Sharp Knives, Raw Meat and Fire


According to Bruce Aidell, a York-Style ham is, “Mildly cured (that means not too salty).  After brining it can be cooked in a court-bouillon, or…you can smoke your ham..”)  I had a uncured ham (or pork roast to the rest of the world) and decided to try this.  So, off we go!

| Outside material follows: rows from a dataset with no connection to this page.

Lemma link_child s D m D0 es v l p nd node s' :
  holds s D m -> undo m D0 es D -> grown v D0 D -> 0 <= v -> (l < 3)%nat ->
  D !! (S l, key (S (S l)) v) = Some node -> D !! (l, key (S l) v) = None ->
  (p < length pool)%nat -> nodes_ (pt s) !! p = Some nd -> used nd = false ->
  changes s0 s' (<[p := {| used := true; level := l |}]> (nodes_ (pt s)))
    (fun q j => if decide (q = node /\ j = ixs v !!! S l) then pde p
                else if decide (q = p) then 0 else get_word s q j) ->
  let D' := <[(l, key (S l) v) := p]> D in
  holds s' D' m /\ grown v D0 D' /\
  undo m D0 ({| parent := node; child_ := p; index := ixs v !!! S l |} :: es) D'.
Proof.
  intros H HU HG Hv Hl Hn HD Hp Hnd Hu HC D'. pose proof (h_rep _ _ _ H) as R.
  assert (Hnp : node <> p) by (intros ->; by eapply unused_free in Hn).
  rewrite ixs_at in * by lia. split_and!.
  - eapply holds_intro; [done|rewrite length_insert; apply H|].
    eapply rep_alloc; [done|done|done|done|done|done|by apply key_nonneg|..]; cbv beta.
    + intros i Hi. rewrite decide_False by (by intros [-> _]). by rewrite decide_True.
    + by rewrite decide_True.
    + intros q i Hq Hne. by rewrite !decide_False.
  - unfold grown, D' in *. rewrite dom_insert_L. apply union_subseteq. split; [|done].
    apply singleton_subseteq_l, elem_of_union_r, elem_of_list_to_set, elem_of_path. done.
  - apply (undo_cons m D0 l (key (S l) v)); [done|by apply lookup_insert_eq| | |].
    + unfold D'. rewrite lookup_insert_ne by (intros [=]; lia). done.
    + pose proof (absent_childless _ _ _ _ _ _ R l _ Hl HD) as Hc. intros i Hi Hh.
      apply (Hc i Hi). unfold D' in Hh. destruct l as [|l]; [done|]. cbn in *.
      rewrite lookup_insert_ne in Hh by (intros [=]; lia). done.
    + unfold D'. by rewrite delete_insert_id.
Qed.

I brined it for six days before cooking it in Bruce’s court-bouillon.  I found it, contrary to Bruce’s assertions, to be fairly salty.  Not over the top, but a bit too salty for my tastes.  Maybe I would brine it for 4 to 5 days instead of the full six, but still, it was VERY good.


Mild Ham Cure

  • 1 pound (2 Cups Morton’s Kosher Salt, 3 cups of Diamond Crystal Salt)
  • ½ pound (1 Cup) Light Brown Sugar
  • 1 Gallon Ice Water
  • 8-10 pound Fresh Ham or Boston Butt

Put salt, sugar in a 3-gallon or larger plastic tub, stainless-steel, crock or glass container.  Add ice water and stir until salt is completely dissolved.  Submerge the pork in the brine and weight down with a plate.  Refrigerate.  After three days, remove pork and stir the brine and return the meat.  Refrigerate another three days.  Remove pork and discard brine.


  • 24 oz. lager beer
  • 2 quarts of water
  • 3 bay leaves
  • 4 sprigs of fresh thyme or 2 teaspoons of dried
  • 16 whole black peppercorns
  • 6 juniper berries
  • 2 unpeeled onions, each studded with 4 cloves
  • 2 carrots, peeled and cut in half
  • 4 garlic cloves (I forgot this)
  • 2 celery stalks
  • ¼ cup of cider vinegar

Combine all ingredients and bring to a boil, then reduce heat to a simmer.  Add the ham.  Continue to cook at a simmer or just below until meat is tender and has an internal temperature of 145 to 150 degrees, about 2 hours.